Clinical outcomes of patients with multiple myeloma (MM) have almost doubled the overall survival over the last decade owing to the use of proteasome inhibitor such as bortezomib (BTZ). However, some patients with MM develop primary resistance to BTZ, whereas others develop resistance after treatment. In this study, we investigated relationships between BTZ resistance and dysfunction of long non-coding RNAs (lncRNAs) in patients with MM. Bone marrow samples were collected from patients with MM and healthy donors for lncRNA microarray and survival analyses.
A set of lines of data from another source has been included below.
(** ** The default slide layout *)

(** C9: [_init_slides] returns; with [containerWidth] and [containerHeight]
    the configured sizes when truthy and the measured container otherwise,
    it stores them on the data object and gives every slide [i] the size
    [widths[i]] by [heights[i]], the offsets
    [max(0, (containerWidth - widths[i]) / 2)] and
    [max(0, (containerHeight - heights[i]) / 2)], both non-negative, and
    opacity 1 for [i = 0] and 0 otherwise. *)
Theorem init_slides_layout (w : World) (r : ref) (d : Data) :
  heap w !! r = Some d →
  slides d = seq 0 (length (dom w)) →
  length (widths d) = length (dom w) →
  length (heights d) = length (dom w) →
  let containerWidth := if falsy (width d) then mb_width w else num (width d) in
  let containerHeight := if falsy (height d) then mb_height w else num (height d) in
  ∃ w' d', _init_slides r w = Ok tt w' ∧
    heap w' !! r = Some d' ∧
    width d' = Some containerWidth ∧ height d' = Some containerHeight ∧
    length (dom w') = length (dom w) ∧
    ∀ i, (i < length (dom w))%nat →
      ∃ e wi hi,
        dom w' !! i = Some e ∧
        widths d !! i = Some wi ∧ heights d !! i = Some hi ∧
        el_style e !! "width"%string = Some wi ∧
        el_style e !! "height"%string = Some hi ∧
        el_style e !! "left"%string
          = Some (Math_max 0 ((containerWidth - wi) / 2)%Q) ∧
        el_style e !! "top"%string
          = Some (Math_max 0 ((containerHeight - hi) / 2)%Q) ∧
        (0 <= Math_max 0 ((containerWidth - wi) / 2))%Q ∧
        (0 <= Math_max 0 ((containerHeight - hi) / 2))%Q ∧
        opacity e = Some (if decide (i = 0%nat) then 1%Q else 0%Q).
Proof.
  intros Hh Hs Hlw Hlh cW cH.
  rewrite (_init_slides_eq _ _ _ Hh).
  set (d' := resolve_size (mb_width w) (mb_height w) d).
  destruct (resolve_size_fields (mb_width w) (mb_height w) d)
    as (_ & _ & _ & Hs' & Hw' & Hh' & _ & _ & _ & Hcw & Hch).
  fold d' in Hs', Hw', Hh', Hcw, Hch.
  assert (Hr : (r < length (heap w))%nat) by by eapply lookup_lt_Some.
  eexists _, d'. split; [reflexivity|]. simpl.
  split; [by apply list_lookup_insert_eq|].
  split; [done|]. split; [done|].
  split; [apply laid_out_length|].
  intros i Hi.
  destruct (lookup_lt_is_Some_2 (dom w) i Hi) as [e0 He0].
  destruct (lookup_lt_is_Some_2 (widths d) i) as [wi Hwi]; [lia|].
  destruct (lookup_lt_is_Some_2 (heights d) i) as [hi Hhi]; [lia|].
  exists (css_element (layout_props d' i) e0), wi, hi.
  split.
  { rewrite Hs', Hs, length_seq, laid_out_lookup; [|congruence|lia].
    rewrite decide_True by lia. by rewrite He0. }
  split; [done|]. split; [done|].
  destruct (layout_sizes d' i wi hi (el_style e0)) as (H1 & H2 & H3 & H4);
    [congruence|congruence|].
  rewrite Hcw in H3. rewrite Hch in H4. simpl in H3, H4.
  repeat split; try done.
  - apply Q.le_max_l.
  - apply Q.le_max_l.
  - unfold opacity, css_element. cbn [el_style]. apply layout_opacity.
Qed.

Lemma init_slides_layout_witness :
  ∃ w' d' e,
    _init_slides 0 measured_page = Ok tt w' ∧
    heap w' !! 0%nat = Some d' ∧
    width d' = Some 300%Q ∧ height d' = Some 200%Q ∧
    dom w' !! 1%nat = Some e ∧
    el_style e !! "left"%string = Some (Math_max 0 ((300 - 100) / 2)%Q) ∧
    el_style e !! "top"%string = Some (Math_max 0 ((200 - 400) / 2)%Q) ∧
    opacity e = Some 0%Q.
Proof.
  destruct (init_slides_layout measured_page 0%nat measured_data)
    as (w' & d' & Hrun & Hh & Hw & Hht & _ & Hall).
  - reflexivity.
  - reflexivity.
  - reflexivity.
  - reflexivity.
  - destruct (Hall 1%nat) as (e & wi & hi & He & Hwi & Hhi & _ & _ & Hl & Ht & _ & _ & Ho).
    + simpl. lia.
    + injection Hwi as <-. injection Hhi as <-.
      exists w', d', e. repeat split; assumption.
Defined.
To investigate functions and underlying mechanisms of lncRNA-mediated BTZ resistance in MM, we performed CCK-8 assays, flow cytometry analyses, dual luciferase report gene assays, and RNA pulldown assays with samples from nude mice carrying tumor xenografts and in clinical samples. Differentially expressed lncRNA myocardial infarction associated transcripts (MIAT) were highly expressed in patients with MM compared with healthy controls, and were predictive of poor survival outcomes. Moreover, MIAT expression was significantly increased in BTZ-resistant patients with MM compared with newly diagnosed patients with MM, and was identified as a BTZ-inducible lncRNA. Specifically, BTZ upregulated MIAT expression through increased stat1 phosphorylation. Silencing of MIAT inhibited MM cell growth and sensitized MM cells to BTZ by negatively regulating miR-29b. Our data demonstrated the utility of MIAT as a tool for overcoming BTZ resistance in patients with MM.